#### [What you need to do]
Every line below from the one containing "let matching := filter" through the one containing "Message_updateMany env (eqId" must be transcribed exactly. Omit all lines outside that stretch.

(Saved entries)
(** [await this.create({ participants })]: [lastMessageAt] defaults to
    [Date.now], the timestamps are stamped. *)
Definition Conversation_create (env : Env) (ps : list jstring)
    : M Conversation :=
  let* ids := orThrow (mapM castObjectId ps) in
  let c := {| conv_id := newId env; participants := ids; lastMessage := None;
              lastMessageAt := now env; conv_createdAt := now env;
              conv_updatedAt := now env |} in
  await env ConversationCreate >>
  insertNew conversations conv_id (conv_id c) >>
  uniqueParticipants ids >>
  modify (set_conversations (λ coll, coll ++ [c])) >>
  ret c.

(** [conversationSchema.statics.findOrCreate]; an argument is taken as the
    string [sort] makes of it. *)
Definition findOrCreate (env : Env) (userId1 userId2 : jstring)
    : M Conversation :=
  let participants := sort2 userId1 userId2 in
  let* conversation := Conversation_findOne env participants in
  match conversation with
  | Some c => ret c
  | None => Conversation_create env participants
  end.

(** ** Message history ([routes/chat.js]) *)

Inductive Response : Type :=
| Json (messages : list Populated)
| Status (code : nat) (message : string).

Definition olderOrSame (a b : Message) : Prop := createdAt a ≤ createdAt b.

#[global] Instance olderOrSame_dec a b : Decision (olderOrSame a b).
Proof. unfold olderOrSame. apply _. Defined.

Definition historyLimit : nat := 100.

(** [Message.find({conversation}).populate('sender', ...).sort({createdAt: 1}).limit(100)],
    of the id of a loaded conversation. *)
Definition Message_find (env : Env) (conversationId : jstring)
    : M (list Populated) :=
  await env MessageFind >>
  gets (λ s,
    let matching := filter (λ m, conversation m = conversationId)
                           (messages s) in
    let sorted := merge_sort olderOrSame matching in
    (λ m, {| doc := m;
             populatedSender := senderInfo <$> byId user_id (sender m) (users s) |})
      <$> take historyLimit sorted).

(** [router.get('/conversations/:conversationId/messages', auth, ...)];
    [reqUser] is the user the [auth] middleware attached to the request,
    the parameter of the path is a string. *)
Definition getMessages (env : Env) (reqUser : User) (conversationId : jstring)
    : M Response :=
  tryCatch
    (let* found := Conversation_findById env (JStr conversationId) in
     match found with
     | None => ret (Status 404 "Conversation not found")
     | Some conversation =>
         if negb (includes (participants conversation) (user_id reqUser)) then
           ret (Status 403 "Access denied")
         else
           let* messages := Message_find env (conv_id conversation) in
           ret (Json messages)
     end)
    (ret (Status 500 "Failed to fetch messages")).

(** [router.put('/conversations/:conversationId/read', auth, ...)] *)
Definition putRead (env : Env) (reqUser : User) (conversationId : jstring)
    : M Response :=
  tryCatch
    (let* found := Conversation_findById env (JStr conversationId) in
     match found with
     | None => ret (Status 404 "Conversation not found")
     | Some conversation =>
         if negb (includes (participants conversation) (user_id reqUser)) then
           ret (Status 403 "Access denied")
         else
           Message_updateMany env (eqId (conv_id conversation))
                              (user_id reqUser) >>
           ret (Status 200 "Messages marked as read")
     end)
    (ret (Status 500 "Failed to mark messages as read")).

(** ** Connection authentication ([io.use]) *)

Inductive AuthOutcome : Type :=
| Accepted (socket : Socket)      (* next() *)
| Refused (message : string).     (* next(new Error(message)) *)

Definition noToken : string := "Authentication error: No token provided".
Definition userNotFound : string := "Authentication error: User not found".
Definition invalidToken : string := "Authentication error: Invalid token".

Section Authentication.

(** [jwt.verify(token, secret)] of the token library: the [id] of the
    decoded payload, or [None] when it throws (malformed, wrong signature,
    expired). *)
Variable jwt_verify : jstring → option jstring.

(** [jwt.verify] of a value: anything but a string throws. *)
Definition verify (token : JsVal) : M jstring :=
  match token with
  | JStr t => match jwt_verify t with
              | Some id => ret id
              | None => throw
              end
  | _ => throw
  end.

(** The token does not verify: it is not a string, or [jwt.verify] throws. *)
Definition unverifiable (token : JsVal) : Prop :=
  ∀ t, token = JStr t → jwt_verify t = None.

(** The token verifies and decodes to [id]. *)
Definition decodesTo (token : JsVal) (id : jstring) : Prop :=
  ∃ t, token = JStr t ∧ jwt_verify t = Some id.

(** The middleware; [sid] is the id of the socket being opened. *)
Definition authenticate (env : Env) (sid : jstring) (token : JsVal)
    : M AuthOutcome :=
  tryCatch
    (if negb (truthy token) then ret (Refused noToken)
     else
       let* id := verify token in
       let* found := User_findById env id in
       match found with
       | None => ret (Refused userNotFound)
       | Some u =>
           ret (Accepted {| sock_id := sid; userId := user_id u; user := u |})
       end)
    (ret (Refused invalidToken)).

==

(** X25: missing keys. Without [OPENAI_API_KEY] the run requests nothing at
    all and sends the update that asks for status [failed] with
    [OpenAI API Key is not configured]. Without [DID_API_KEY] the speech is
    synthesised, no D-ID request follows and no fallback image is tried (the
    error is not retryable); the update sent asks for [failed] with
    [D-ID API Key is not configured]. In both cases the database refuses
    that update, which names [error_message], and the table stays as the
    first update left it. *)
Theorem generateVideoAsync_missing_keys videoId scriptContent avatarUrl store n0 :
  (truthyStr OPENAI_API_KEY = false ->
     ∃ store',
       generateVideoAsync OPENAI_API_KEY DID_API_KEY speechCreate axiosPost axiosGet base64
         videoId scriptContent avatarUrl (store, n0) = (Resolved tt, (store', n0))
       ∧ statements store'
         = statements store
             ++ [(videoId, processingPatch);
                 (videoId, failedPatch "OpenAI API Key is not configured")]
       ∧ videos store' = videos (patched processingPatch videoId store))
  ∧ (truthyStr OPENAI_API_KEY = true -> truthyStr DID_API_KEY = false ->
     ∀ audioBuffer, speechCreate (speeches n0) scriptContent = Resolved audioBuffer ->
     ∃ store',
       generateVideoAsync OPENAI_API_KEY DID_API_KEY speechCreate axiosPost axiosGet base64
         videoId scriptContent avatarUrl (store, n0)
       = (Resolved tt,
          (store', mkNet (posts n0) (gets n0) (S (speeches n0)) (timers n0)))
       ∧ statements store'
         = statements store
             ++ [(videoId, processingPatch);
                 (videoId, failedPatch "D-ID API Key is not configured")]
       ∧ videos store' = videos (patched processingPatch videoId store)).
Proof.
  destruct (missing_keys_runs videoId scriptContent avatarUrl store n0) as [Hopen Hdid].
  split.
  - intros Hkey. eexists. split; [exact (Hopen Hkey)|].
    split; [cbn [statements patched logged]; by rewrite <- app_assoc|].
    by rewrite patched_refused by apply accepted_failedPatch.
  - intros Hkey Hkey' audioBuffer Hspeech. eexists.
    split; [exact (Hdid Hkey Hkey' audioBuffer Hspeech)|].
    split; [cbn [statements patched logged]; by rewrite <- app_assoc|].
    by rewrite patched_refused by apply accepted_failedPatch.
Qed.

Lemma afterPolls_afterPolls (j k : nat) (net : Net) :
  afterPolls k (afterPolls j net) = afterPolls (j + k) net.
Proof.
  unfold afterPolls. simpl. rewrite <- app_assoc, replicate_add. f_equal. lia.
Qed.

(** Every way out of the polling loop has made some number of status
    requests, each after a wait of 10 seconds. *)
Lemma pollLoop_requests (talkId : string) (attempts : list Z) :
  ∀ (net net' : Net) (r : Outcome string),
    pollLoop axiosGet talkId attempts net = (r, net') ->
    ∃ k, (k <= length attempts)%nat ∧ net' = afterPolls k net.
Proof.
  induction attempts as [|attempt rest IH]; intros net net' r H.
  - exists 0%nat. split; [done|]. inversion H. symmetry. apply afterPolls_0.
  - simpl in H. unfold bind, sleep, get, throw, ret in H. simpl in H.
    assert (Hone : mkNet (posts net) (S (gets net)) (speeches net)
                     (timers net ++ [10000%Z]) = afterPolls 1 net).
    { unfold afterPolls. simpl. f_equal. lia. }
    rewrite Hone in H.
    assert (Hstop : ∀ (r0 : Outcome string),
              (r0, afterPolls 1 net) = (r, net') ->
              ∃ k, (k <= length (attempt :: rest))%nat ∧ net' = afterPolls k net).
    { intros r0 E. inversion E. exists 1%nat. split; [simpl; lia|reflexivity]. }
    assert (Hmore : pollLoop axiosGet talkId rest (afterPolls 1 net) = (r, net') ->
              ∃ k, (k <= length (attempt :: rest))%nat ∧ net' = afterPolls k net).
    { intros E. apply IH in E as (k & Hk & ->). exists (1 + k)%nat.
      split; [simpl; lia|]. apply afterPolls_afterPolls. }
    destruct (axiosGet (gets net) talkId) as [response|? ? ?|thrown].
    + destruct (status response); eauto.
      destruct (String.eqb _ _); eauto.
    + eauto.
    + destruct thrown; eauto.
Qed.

* * *

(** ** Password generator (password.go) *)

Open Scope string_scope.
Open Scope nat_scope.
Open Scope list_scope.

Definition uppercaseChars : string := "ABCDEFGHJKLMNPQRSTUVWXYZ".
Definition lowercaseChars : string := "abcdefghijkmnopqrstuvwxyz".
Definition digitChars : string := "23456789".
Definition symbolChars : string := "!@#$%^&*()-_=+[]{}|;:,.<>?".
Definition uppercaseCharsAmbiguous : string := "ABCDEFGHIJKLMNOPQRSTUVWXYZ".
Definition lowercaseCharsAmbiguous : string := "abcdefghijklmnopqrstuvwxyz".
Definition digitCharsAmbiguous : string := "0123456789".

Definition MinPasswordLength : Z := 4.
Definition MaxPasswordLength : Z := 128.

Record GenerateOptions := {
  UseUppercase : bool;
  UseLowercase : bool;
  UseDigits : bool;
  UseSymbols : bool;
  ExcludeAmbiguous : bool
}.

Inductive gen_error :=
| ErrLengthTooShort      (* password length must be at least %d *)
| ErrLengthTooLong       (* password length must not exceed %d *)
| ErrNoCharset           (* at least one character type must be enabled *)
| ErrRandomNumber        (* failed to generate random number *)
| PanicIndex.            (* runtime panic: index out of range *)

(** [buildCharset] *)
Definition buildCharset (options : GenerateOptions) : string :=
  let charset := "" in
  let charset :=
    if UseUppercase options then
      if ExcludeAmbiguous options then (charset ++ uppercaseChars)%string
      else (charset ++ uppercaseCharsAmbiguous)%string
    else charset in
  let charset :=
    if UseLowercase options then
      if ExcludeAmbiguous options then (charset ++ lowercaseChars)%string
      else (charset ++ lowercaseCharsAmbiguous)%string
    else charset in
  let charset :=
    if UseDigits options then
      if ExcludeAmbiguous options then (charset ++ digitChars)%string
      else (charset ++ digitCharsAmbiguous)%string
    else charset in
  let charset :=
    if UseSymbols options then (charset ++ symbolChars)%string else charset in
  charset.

#### [Task output]
    let matching := filter (λ m, conversation m = conversationId)
                           (messages s) in
    let sorted := merge_sort olderOrSame matching in
    (λ m, {| doc := m;
             populatedSender := senderInfo <$> byId user_id (sender m) (users s) |})
      <$> take historyLimit sorted).

(** [router.get('/conversations/:conversationId/messages', auth, ...)];
    [reqUser] is the user the [auth] middleware attached to the request,
    the parameter of the path is a string. *)
Definition getMessages (env : Env) (reqUser : User) (conversationId : jstring)
    : M Response :=
  tryCatch
    (let* found := Conversation_findById env (JStr conversationId) in
     match found with
     | None => ret (Status 404 "Conversation not found")
     | Some conversation =>
         if negb (includes (participants conversation) (user_id reqUser)) then
           ret (Status 403 "Access denied")
         else
           let* messages := Message_find env (conv_id conversation) in
           ret (Json messages)
     end)
    (ret (Status 500 "Failed to fetch messages")).

(** [router.put('/conversations/:conversationId/read', auth, ...)] *)
Definition putRead (env : Env) (reqUser : User) (conversationId : jstring)
    : M Response :=
  tryCatch
    (let* found := Conversation_findById env (JStr conversationId) in
     match found with
     | None => ret (Status 404 "Conversation not found")
     | Some conversation =>
         if negb (includes (participants conversation) (user_id reqUser)) then
           ret (Status 403 "Access denied")
         else
           Message_updateMany env (eqId (conv_id conversation))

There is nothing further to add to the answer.